PROBLEM STATEMENT: Could you print exactly the lines of the listing below, starting at the line that has "VStr (sr_Outcome step)" and ending at the line that has "(ec_Inputs ctx) rest", and only those lines?

(MATERIAL FOR THE TASK)

(* ===== verification/Expr.v ===== *)
(** * Workflow expressions (kailab-control/internal/workflow/expressions.go)

    The evaluator of [${{ ... }}] expressions: a recursive-descent parser that
    computes values while it reads, the contexts it looks names up in and the
    built-in functions, and the interpolation of texts.

    The position of the parser is the text still to be read.  The parser need
    not end, so it has fuel and answers [None] when that runs out. *)

From S2P Require Import Prelude Json GoStrings Float64.
Local Open Scope Z_scope.

(** ** Values *)

(** An [interface{}]: a map has its members in any order, a struct in the order
    of its fields. *)
#[warnings="-register-all"]
Inductive value :=
| VNil
| VBool (b : bool)
| VInt (z : Z)
| VFloat (f : float64)
| VStr (s : bytes)
| VArr (l : list value)
| VMap (l : list (bytes * value))
| VStruct (l : list (bytes * value)).

Record StepResult := mk_StepResult {
  sr_Outputs : gmap bytes bytes; sr_Outcome : bytes; sr_Conclusion : bytes }.
Record JobResult := mk_JobResult { jr_Outputs : gmap bytes bytes; jr_Result : bytes }.

Record ExprContext := mk_ExprContext {
  ec_GitHub : list (bytes * value);
  ec_Env : gmap bytes bytes;
  ec_Secrets : gmap bytes bytes;
  ec_Matrix : list (bytes * value);
  ec_Steps : gmap bytes StepResult;
  ec_Needs : gmap bytes JobResult;
  ec_Runner : gmap bytes bytes;
  ec_Inputs : gmap bytes bytes;
  ec_Vars : gmap bytes bytes;
  ec_HashFilesFunc : option (list bytes → bytes);
}.
Definition NewExprContext : ExprContext :=
  mk_ExprContext [] ∅ ∅ [] ∅ ∅ ∅ ∅ ∅ None.

Definition string_map (m : gmap bytes bytes) : value :=
  VMap ((λ kv, (kv.1, VStr kv.2)) <$> map_to_list m).
Definition step_value (r : StepResult) : value :=
  VStruct [(bytes_of "outputs", string_map (sr_Outputs r));
           (bytes_of "outcome", VStr (sr_Outcome r));
           (bytes_of "conclusion", VStr (sr_Conclusion r))].
Definition job_value (r : JobResult) : value :=
  VStruct [(bytes_of "outputs", string_map (jr_Outputs r)); (bytes_of "result", VStr (jr_Result r))].

(** [json.Marshal] of a value; floats that are no numbers have no JSON. *)
Fixpoint to_json (v : value) : option json :=
  match v with
  | VNil => Some JNull
  | VBool b => Some (JBool b)
  | VInt z => Some (JInt z)
  | VFloat f => JNum <$> json_float_text f
  | VStr s => Some (JStr s)
  | VArr l => JArr <$> mapM to_json l
  | VMap l => JMap <$> mapM (λ kv, j ← to_json kv.2; Some (kv.1, j)) l
  | VStruct l => JObj <$> mapM (λ kv, j ← to_json kv.2; Some (kv.1, j)) l
  end.
Definition marshal_value (v : value) : bytes := default [] (marshal <$> to_json v).

(** [json.Unmarshal] into an [interface{}]; a number out of range is an
    error. *)
Fixpoint of_json (v : json) : option value :=
  match v with
  | JNull => Some VNil
  | JBool b => Some (VBool b)
  | JNum lit => match scan_decimal lit with
                | Some (Fin neg m e, _) => Some (VFloat (Fin neg m e))
                | _ => None
                end
  | JStr s => Some (VStr s)
  | JArr l => VArr <$> mapM of_json l
  | JObj l =>
    l ← mapM (λ kv, v ← of_json kv.2; Some (kv.1, v)) l;
    Some (VMap (map_to_list (list_to_map (reverse l) : gmap bytes value)))
  end.

(** ** Conversions *)

Definition toBool (v : value) : bool :=
  match v with
  | VNil => false
  | VBool b => b
  | VStr s => negb (bool_decide (s = []))
  | VInt z => negb (z =? 0)
  | VFloat f => negb (f_eq f zero)
  | _ => true
  end.

Definition exprToString (v : value) : bytes :=
  match v with
  | VNil => []
  | VStr s => s
  | VBool b => bytes_of (if b : bool then "true" else "false")
  | VInt z => int_lit z
  | VFloat f => if f_eq f (of_int (to_int f)) then int_lit (to_int f) else g_text f
  | _ => marshal_value v
  end.

Definition toFloat (v : value) : float64 :=
  match v with
  | VInt z => of_int z
  | VFloat f => f
  | VStr s => sscanf_float s
  | _ => zero
  end.

Definition exprCompare (a b : value) : Z :=
  if f_lt (toFloat a) (toFloat b) then -1
  else if f_lt (toFloat b) (toFloat a) then 1
  else 0.

(** ** Lookups *)

(** [m[k]] *)
Definition assoc (k : bytes) (m : list (bytes * value)) : option value :=
  snd <$> List.find (λ kv, bool_decide (kv.1 = k)) m.

(** [strings.SplitN(path, ".", 2)] *)
Definition split_dot (path : bytes) : bytes * option bytes :=
  match cut_byte Byte.x2e path with
  | Some (part, rest) => (part, Some rest)
  | None => (path, None)
  end.

(** Every level takes at least one byte of the path. *)
Fixpoint deepLookup_loop (fuel : nat) (m : list (bytes * value)) (path : bytes) : value :=
  match fuel with
  | O => VMap m
  | S fuel =>
    if bool_decide (path = []) then VMap m
    else
      let '(part, rest) := split_dot path in
      match assoc part m, rest with
      | None, _ => VNil
      | Some v, None => v
      | Some (VMap sub), Some rest => deepLookup_loop fuel sub rest
      | Some _, Some _ => VNil
      end
  end.
Definition deepLookup (m : list (bytes * value)) (path : bytes) : value :=
  deepLookup_loop (S (length path)) m path.

Definition lookupSteps (ctx : ExprContext) (path : bytes) : value :=
  if bool_decide (path = []) then VMap ((λ kv, (kv.1, step_value kv.2)) <$> map_to_list (ec_Steps ctx))
  else
    let '(stepID, rest) := split_dot path in
    match ec_Steps ctx !! stepID, rest with
    | None, _ => VNil
    | Some step, None => step_value step
    | Some step, Some rest =>
      if decide (rest = bytes_of "outcome") then VStr (sr_Outcome step)
      else if decide (rest = bytes_of "conclusion") then VStr (sr_Conclusion step)
      else match cut_prefix (bytes_of "outputs.") rest with
           | Some outputKey => VStr (default [] (sr_Outputs step !! outputKey))
           | None => if decide (rest = bytes_of "outputs") then string_map (sr_Outputs step) else VNil
           end
    end.

Definition lookupNeeds (ctx : ExprContext) (path : bytes) : value :=
  if bool_decide (path = []) then VMap ((λ kv, (kv.1, job_value kv.2)) <$> map_to_list (ec_Needs ctx))
  else
    let '(jobID, rest) := split_dot path in
    match ec_Needs ctx !! jobID, rest with
    | None, _ => VNil
    | Some job, None => job_value job
    | Some job, Some rest =>
      if decide (rest = bytes_of "result") then VStr (jr_Result job)
      else match cut_prefix (bytes_of "outputs.") rest with
           | Some outputKey => VStr (default [] (jr_Outputs job !! outputKey))
           | None => if decide (rest = bytes_of "outputs") then string_map (jr_Outputs job) else VNil
           end
    end.

(** A context whose members are strings. *)
Definition lookup_strings (m : gmap bytes bytes) (rest : bytes) : value :=
  if bool_decide (rest = []) then string_map m else VStr (default [] (m !! rest)).

Definition lookupContext (ctx : ExprContext) (path : bytes) : value :=
  let '(root, rest) := split_dot path in
  let rest := default [] rest in
  if decide (root = bytes_of "github") then deepLookup (ec_GitHub ctx) rest
  else if decide (root = bytes_of "env") then lookup_strings (ec_Env ctx) rest
  else if decide (root = bytes_of "secrets") then lookup_strings (ec_Secrets ctx) rest
  else if decide (root = bytes_of "matrix") then deepLookup (ec_Matrix ctx) rest
  else if decide (root = bytes_of "steps") then lookupSteps ctx rest
  else if decide (root = bytes_of "needs") then lookupNeeds ctx rest
  else if decide (root = bytes_of "runner") then lookup_strings (ec_Runner ctx) rest
  else if decide (root = bytes_of "inputs") then lookup_strings (ec_Inputs ctx) rest
  else if decide (root = bytes_of "vars") then lookup_strings (ec_Vars ctx) rest
  else VNil.

(** ** Functions *)

Section functions.
Context `{Unicode}.

Definition exprEquals (a b : value) : bool :=
  bool_decide (ToLower (exprToString a) = ToLower (exprToString b)).
Definition exprContains (haystack needle : value) : bool :=
  contains_b (ToLower (exprToString needle)) (ToLower (exprToString haystack)).

(** The placeholder [{i}]. *)
Definition placeholder (i : Z) : bytes := Byte.x7b :: dec_digits 20 i ++ [Byte.x7d].
Fixpoint format_loop (i : Z) (template : bytes) (args : list value) : bytes :=
  match args with
  | [] => template
  | a :: args => format_loop (i + 1) (ReplaceAll template (placeholder i) (exprToString a)) args
  end.
Definition exprFormat (args : list value) : bytes :=
  match args with
  | [] => []
  | template :: args => format_loop 0 (exprToString template) args
  end.

Fixpoint join_with (sep : bytes) (l : list bytes) : bytes :=
  match l with
  | [] => []
  | [x] => x
  | x :: l => x ++ sep ++ join_with sep l
  end.
Definition exprJoin (v : value) (sep : bytes) : bytes :=
  match v with
  | VArr l => join_with sep (exprToString <$> l)
  | _ => exprToString v
  end.

Definition statusCheck (ctx : ExprContext) (check : string) : bool :=
  match assoc (bytes_of "job_status") (ec_GitHub ctx) with
  | Some (VStr status) => bool_decide (status = bytes_of check)
  | _ => bool_decide (check = "success")
  end.

Definition callFunction (ctx : ExprContext) (name : bytes) (args : list value) : value :=
  let name := ToLower name in
  if decide (name = bytes_of "contains") then
    match args with a :: b :: _ => VBool (exprContains a b) | _ => VNil end
  else if decide (name = bytes_of "startswith") then
    match args with
    | a :: b :: _ => VBool (has_prefix_b (ToLower (exprToString b)) (ToLower (exprToString a)))
    | _ => VNil
    end
  else if decide (name = bytes_of "endswith") then
    match args with
    | a :: b :: _ => VBool (has_suffix_b (ToLower (exprToString b)) (ToLower (exprToString a)))
    | _ => VNil
    end
  else if decide (name = bytes_of "format") then
    match args with [] => VNil | _ => VStr (exprFormat args) end
  else if decide (name = bytes_of "join") then
    match args with
    | [] => VNil
    | [a] => VStr (exprJoin a [Byte.x2c])
    | a :: sep :: _ => VStr (exprJoin a (exprToString sep))
    end
  else if decide (name = bytes_of "tojson") then
    match args with [] => VNil | a :: _ => VStr (marshal_value a) end
  else if decide (name = bytes_of "fromjson") then
    match args with [] => VNil | a :: _ => default VNil (v ← parse (exprToString a); of_json v) end
  else if decide (name = bytes_of "hashfiles") then
    match ec_HashFilesFunc ctx, args with
    | Some f, _ :: _ => VStr (f (exprToString <$> args))
    | _, _ => VStr []
    end
  else if decide (name = bytes_of "success") then VBool (statusCheck ctx "success")
  else if decide (name = bytes_of "failure") then VBool (statusCheck ctx "failure")
  else if decide (name = bytes_of "cancelled") then VBool (statusCheck ctx "cancelled")
  else if decide (name = bytes_of "always") then VBool true
  else VNil.
End functions.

(End MATERIAL FOR THE TASK)

FINISHED TASK:
      if decide (rest = bytes_of "outcome") then VStr (sr_Outcome step)
      else if decide (rest = bytes_of "conclusion") then VStr (sr_Conclusion step)
      else match cut_prefix (bytes_of "outputs.") rest with
           | Some outputKey => VStr (default [] (sr_Outputs step !! outputKey))
           | None => if decide (rest = bytes_of "outputs") then string_map (sr_Outputs step) else VNil
           end
    end.

Definition lookupNeeds (ctx : ExprContext) (path : bytes) : value :=
  if bool_decide (path = []) then VMap ((λ kv, (kv.1, job_value kv.2)) <$> map_to_list (ec_Needs ctx))
  else
    let '(jobID, rest) := split_dot path in
    match ec_Needs ctx !! jobID, rest with
    | None, _ => VNil
    | Some job, None => job_value job
    | Some job, Some rest =>
      if decide (rest = bytes_of "result") then VStr (jr_Result job)
      else match cut_prefix (bytes_of "outputs.") rest with
           | Some outputKey => VStr (default [] (jr_Outputs job !! outputKey))
           | None => if decide (rest = bytes_of "outputs") then string_map (jr_Outputs job) else VNil
           end
    end.

(** A context whose members are strings. *)
Definition lookup_strings (m : gmap bytes bytes) (rest : bytes) : value :=
  if bool_decide (rest = []) then string_map m else VStr (default [] (m !! rest)).

Definition lookupContext (ctx : ExprContext) (path : bytes) : value :=
  let '(root, rest) := split_dot path in
  let rest := default [] rest in
  if decide (root = bytes_of "github") then deepLookup (ec_GitHub ctx) rest
  else if decide (root = bytes_of "env") then lookup_strings (ec_Env ctx) rest
  else if decide (root = bytes_of "secrets") then lookup_strings (ec_Secrets ctx) rest
  else if decide (root = bytes_of "matrix") then deepLookup (ec_Matrix ctx) rest
  else if decide (root = bytes_of "steps") then lookupSteps ctx rest
  else if decide (root = bytes_of "needs") then lookupNeeds ctx rest
  else if decide (root = bytes_of "runner") then lookup_strings (ec_Runner ctx) rest
  else if decide (root = bytes_of "inputs") then lookup_strings (ec_Inputs ctx) rest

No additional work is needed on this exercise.